▸ **RECORDS FOR THIS EXERCISE**:
Lemma safe_calm {A} (m : Prog A) : calm anything m -> safe sync m.
Proof.
  intros Hm d0 s [Hc Hd]. destruct (Hm s I) as [H1 H2]. split; [|by eapply advanced_same].
  destruct H2 as [H2|H2]; [by rewrite H2|by eapply advanced_same].
Qed.

Lemma safe_catch {A} (m : Prog A) (h : exn -> Prog A) :
  safe sync m -> (forall e, safe sync (h e)) -> safe sync (catch m h).
Proof.
  intros Hm Hh d0 s Hs. apply (Hm d0) in Hs. unfold catch. destruct (m s) as [[a|e] s1]; [done|by apply Hh].
Qed.

Lemma calm_silent {A} P (m : Prog A) : silent m -> calm P m.
Proof. intros Hm. apply calm_frame; intros s; unfold db_view; by rewrite (Hm s). Qed.

Lemma silent_split_sale l c g : silent (split_sale l c g).
Proof. intros s. by destruct (split_sale_run l c g s) as (fee & payout & ->). Qed.

(** A new row starts at the start. *)
Lemma safe_tx_create x :
  x_escrow_status x = Escrow.HELD -> x_transfer_status x = TStatus.AWAITING_AUTH_CODE ->
  safe sync (tx_create x).
Proof.
  intros He Hst d0 s Hs. unfold tx_create, bind, uuid4, gets, guard_exn. cbn.
  match goal with |- context [if negb ?b then _ else _] => destruct b end; cbn; [done|].
  unfold insert_new, bind, gets. cbn. destruct (mkt_txs (s_db s) !! s_ids s 0%nat) eqn:Hnew; cbn; [done|].
  destruct Hs as [Hc Hd]. split; [done|]. cbn. set (x' := x <| x_id := s_ids s 0%nat |>).
  change (advanced sync d0 (put_tx x' (s_db s))). split; [by apply keyed_put, Hd|].
  intros j. pose proof (adv_phase _ _ _ Hd j) as Hj. rewrite phase_of_put.
  case_bool_decide as Hid; [|done]. subst j. change (x_id x') with (s_ids s 0%nat) in *.
  assert (phase_of (s_ids s 0%nat) (s_db s) = None) as Hnone by (unfold phase_of; by rewrite Hnew).
  rewrite Hnone in Hj. destruct (phase_of _ d0) as [p|]; [by destruct Hj as (? & ? & _)|].
  intros q [= <-]. rewrite (ok_payouts _ (adv_ok _ _ _ Hd) _ Hnew). cbn.
  change (x_escrow_status x') with (x_escrow_status x). change (x_transfer_status x') with (x_transfer_status x).
  rewrite He, Hst. unfold attainable. reflexivity.
Qed.

Lemma tx_create_row x y (s s' : Session) : tx_create x s = (Ok y, s') -> mkt_txs (s_db s') !! x_id y = Some y.
Proof.
  unfold tx_create, insert_new. intros H. ok_inv_step H. ok_inv_step H. ok_inv_step H. ok_inv_step H.
  ok_inv_step Hr0. destruct (_ !! _); [done|]. ok_inv Hr0. ok_inv H. apply lookup_insert_eq.
Qed.

(** The sale of the answer is in the table. *)
Lemma create_from_payment_row l buyer oid pid c g d0 (s : Session) :
  good (advanced sync d0) s ->
  good (advanced sync d0) (create_from_payment l buyer oid pid c g s).2 /\
  forall x, (create_from_payment l buyer oid pid c g s).1 = Ok x ->
    mkt_txs (s_db (create_from_payment l buyer oid pid c g s).2) !! x_id x = Some x.
Proof.
  intros Hs. split.
  - revert d0 s Hs. unfold create_from_payment. apply safe_bind; [apply safe_calm; unfold get_by_razorpay_payment_id, scalar_one_or_none; calm|].
    intros [x|]; [apply safe_ret|]. destruct (l_listed_by_user_id l) as [seller|]; [|by apply safe_calm; calm].
    apply safe_bind; [apply safe_calm, calm_silent, silent_split_sale|]. intros [fee payout].
    apply safe_bind; [apply safe_utc_now|]. intros now.
    apply safe_bind; [apply safe_calm; unfold get_profile; calm|]. intros profile.
    apply safe_bind; [apply safe_tx_create; by destruct profile as [pr|]; [destruct (is_complete (Some pr))|]|]. intros tx.
    apply safe_calm. unfold save_listing. calm.
  - intros x. destruct (create_from_payment l buyer oid pid c g s) as [[y|e] s'] eqn:H; [|done].
    intros [= ->]. unfold create_from_payment, get_by_razorpay_payment_id in H.
    ok_inv_step H. ok_inv_step Hr. destruct x0 as [y|].
    + ok_inv H. destruct (txs_paid_by pid (s_db s)) as [|z []] eqn:Hz; [done| |done]. ok_inv Hr. simplify_eq.
      assert (z ∈ txs_paid_by pid (s_db s)) as Hin by (rewrite Hz; set_solver).
      apply elem_of_select_where in Hin as [_ (k & Hk)%elem_of_values]. cbn.
      pose proof (ok_key _ (adv_ok _ _ _ (proj2 Hs)) _ _ Hk).
      injection Hr as -> <-. by subst.
    + destruct (l_listed_by_user_id l) as [seller|]; [|done].
      ok_inv_step H. destruct x0 as [fee payout]. do 2 ok_inv_step H. ok_inv_step H.
      apply tx_create_row in Hr2. unfold save_listing, log_event in H. ok_inv H. ok_inv Hr3. exact Hr2.
Qed.

(** A sale is opened and its parties are told. *)
Lemma safe_opened {A} mail_ok l buyer oid pid c g (k : DomainMarketplaceTransaction -> Prog A) :
  (forall x, safe sync (k x)) ->
  safe sync (do x <- create_from_payment l buyer oid pid c g; on_payment_completed mail_ok x ;;; k x).
Proof.
  intros Hk d0 s Hs. unfold bind at 1.
  destruct (create_from_payment_row l buyer oid pid c g d0 s Hs) as [Hg Hrow].
  destruct (create_from_payment _ _ _ _ _ _ s) as [[x|e] s1]; [|done]. cbn in *. specialize (Hrow x eq_refl).
  assert (good (advanced sync d0) (on_payment_completed mail_ok x s1).2) as Hg1.
  { apply (walks_calm sync (x_id x) (start_of x (length (payouts_of (x_id x) (s_db s1)))));
      [by apply calm_payment_completed|done|]. unfold phase_of. by rewrite Hrow. }
  unfold bind. destruct (on_payment_completed mail_ok x s1) as [[[]|e] s2]; [by apply Hk|done].
Qed.

Lemma safe_ensure mail_ok a p buyer : safe sync (_ensure_domain_transfer mail_ok a p buyer).
Proof.
  unfold _ensure_domain_transfer. destruct (p_razorpay_payment_id p) as [pid|]; [|apply safe_ret].
  destruct (is_empty pid); [apply safe_ret|].
  apply safe_bind; [apply safe_calm; unfold get_by_razorpay_payment_id, scalar_one_or_none; calm|].
  intros [x|]; [apply safe_ret|].
  apply safe_bind; [apply safe_calm; unfold get_listing; calm|]. intros [l|]; [|apply safe_ret].
  cbv zeta. destruct (fl_leb _ _); [apply safe_ret|].
  apply safe_bind; [apply safe_utc_now|]. intros now.
  apply safe_bind; [apply safe_calm; unfold save_listing; calm|]. intros _.
  unfold transfer_errors. apply safe_catch; [|intros e; apply safe_calm; calm].
  apply safe_opened. intros x. apply safe_ret.
Qed.

Lemma safe_confirm_redemption oid : safe sync (confirm_redemption oid).
Proof. apply safe_calm. unfold confirm_redemption, add_history. calm. Qed.

Lemma safe_verify_winner_payment mail_ok user oid pid sig :
  safe sync (verify_winner_payment mail_ok user oid pid sig).
Proof.
  unfold verify_winner_payment.
  apply safe_bind; [apply safe_calm; unfold payment_by_order_id, scalar_one_or_none; calm|].
  intros [p|]; [|by apply safe_calm; calm]. apply safe_bind; [apply safe_calm; calm|]. intros _.
  apply safe_bind; [apply safe_calm; unfold _lock_auction, get_auction_by_id; calm|]. intros a.
  case_bool_decide.
  { unfold replay_success. cbv zeta. apply safe_bind; [apply safe_calm; calm|]. intros _.
    apply safe_bind; [apply safe_ensure|]. intros x. apply safe_bind; [apply safe_commit|]. intros _.
    apply safe_bind; [apply safe_confirm_redemption|]. intros. apply safe_ret. }
  apply safe_bind; [apply safe_calm; calm|]. intros ok. destruct (negb ok).
  { apply safe_calm. unfold reject_signature, cancel_redemption, payment_save, _record_transaction. calm. }
  destruct (negb _).
  { unfold late_payment. case_bool_decide; [|by apply safe_calm; calm]. cbv zeta.
    apply safe_bind; [apply safe_calm; unfold payment_save; calm|]. intros _.
    apply safe_bind; [apply safe_ensure|]. intros x. apply safe_calm. calm. }
  unfold accept_payment, _require_winner, payment_save, _record_transaction. cbv zeta.
  apply safe_bind; [apply safe_calm; calm|]. intros _. apply safe_bind; [apply safe_utc_now|]. intros now.
  do 3 (apply safe_bind; [apply safe_calm; calm|]; intros _).
  apply safe_bind; [apply safe_ensure|]. intros x. apply safe_bind; [apply safe_commit|]. intros _.
  apply safe_bind; [apply safe_confirm_redemption|]. intros _. apply safe_calm.
  unfold _publish_payment_completed. calm.
Qed.

(** *** Buying a listed domain *)

Lemma calm_for_each {A} P {HP : Stable P} (l : list A) (body : A -> Prog unit) :
  (forall x, calm P (body x)) -> calm P (for_each l body).
Proof.
  intros Hb. induction l as [|x l IH]; [apply (calm_ret P)|].
  apply (calm_bind P (body x) (fun _ => for_each l body)); [apply Hb|]. intros _. exact IH.
Qed.

Lemma calm_request_addons l buyer : calm anything (request_addons l buyer).
Proof.
  unfold request_addons. destruct (buyer_contact l buyer) as [[name email] phone].
  unfold create_addon_operations_requests, resolve_live_compliance_addon_services. destruct (truthy _); [|calm].
  apply (calm_bind _); [calm|]. intros services. apply (calm_for_each _). intros x.
  unfold request_addon, scalar_one_or_none. calm.
Qed.

Lemma calm_invoice_sale l buyer oid pid : calm anything (invoice_sale l buyer oid pid).
Proof.
  unfold invoice_sale, order_insert, ensure_tax_invoice_number, _invoice_year_for_order, order_flush, set_counter,
    insert_new. calm.
Qed.

Lemma calm_backfill oid pid : calm anything (backfill_from_registration_orders oid pid).
Proof.
  unfold backfill_from_registration_orders. do 2 (apply (calm_bind _); [calm|]; intros ?).
  apply (calm_for_each _). intros o. calm.
Qed.

Lemma safe_rollback {A} (m : Prog A) : safe sync m -> safe sync (rollback ;;; m).
Proof. intros Hm d0 s [Hc _]. apply Hm. by split. Qed.

Lemma safe_purchase mail_ok lid pid oid sig buyer : safe sync (verify_payment mail_ok lid pid oid sig buyer).
Proof.
  unfold verify_payment.
  apply safe_bind; [apply safe_calm; unfold get_by_razorpay_payment_id, scalar_one_or_none; calm|].
  intros [x|].
  { apply safe_bind; [apply safe_calm, calm_backfill|]. intros _. apply safe_bind; [apply safe_commit|]. intros _.
    apply safe_ret. }
  apply safe_bind; [apply safe_calm; unfold get_listing; calm|]. intros [l|]; [|apply safe_calm; calm].
  apply safe_bind; [apply safe_calm; calm|]. intros _. apply safe_bind; [apply safe_calm; calm|]. intros ok.
  destruct (negb ok); [apply safe_calm; unfold refuse_signature, cancel_redemption, save_listing; calm|].
  apply safe_bind; [apply safe_utc_now|]. intros now. cbv zeta.
  apply safe_bind; [apply safe_calm; unfold save_listing; calm|]. intros _.
  apply safe_bind; [apply safe_confirm_redemption|]. intros _.
  apply safe_bind; [apply safe_calm, calm_request_addons|]. intros _.
  apply safe_bind; [|intros tx; apply safe_ret]. apply safe_catch.
  - unfold open_sale. apply safe_opened. intros x. apply safe_bind; [apply safe_calm, calm_invoice_sale|]. intros o.
    apply safe_calm. calm.
  - intros e. destruct e; try solve [apply safe_calm; unfold sale_replay; calm].
    unfold sale_replay. refine (safe_rollback _ _). apply safe_calm. unfold get_by_razorpay_payment_id, scalar_one_or_none. calm.
Qed.

Lemma safe_purchase_order api convert lid buyer name email phone amount addons cur redeem :
  safe sync (create_purchase_order api convert lid buyer name email phone amount addons cur redeem).
Proof.
  unfold create_purchase_order, get_listing, check_buyable. apply safe_bind; [apply safe_calm; calm|]. intros _.
  apply safe_bind; [apply safe_calm; calm|]. intros [l|]; [|apply safe_calm; calm].
  apply safe_calm. unfold contact_purchase, save_listing, calculate_redemption, open_order, create_pending_redemption.
  repeat first [progress intros|progress cbv zeta|solve [apply calm_request_addons]|solve [calm]|apply (calm_bind _)
    |match goal with |- calm _ (if ?b then _ else _) => destruct b end].
Qed.

Lemma safe_payment_failure lid : safe sync (handle_payment_failure lid).
Proof.
  apply safe_calm. unfold handle_payment_failure, get_listing, cancel_redemption, save_listing. calm.
Qed.
End Opening.

(** ** The system *)

Section System.
Context {cfg : Config} {cipher : Cipher}.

▸ **TASK**: Scan the entries above and show each line that contains the word "zeta".

▸ **SOLUTION TO THIS PROBLEM**:
  cbv zeta. destruct (fl_leb _ _); [apply safe_ret|].
  { unfold replay_success. cbv zeta. apply safe_bind; [apply safe_calm; calm|]. intros _.
  { unfold late_payment. case_bool_decide; [|by apply safe_calm; calm]. cbv zeta.
  unfold accept_payment, _require_winner, payment_save, _record_transaction. cbv zeta.
  apply safe_bind; [apply safe_utc_now|]. intros now. cbv zeta.
  repeat first [progress intros|progress cbv zeta|solve [apply calm_request_addons]|solve [calm]|apply (calm_bind _)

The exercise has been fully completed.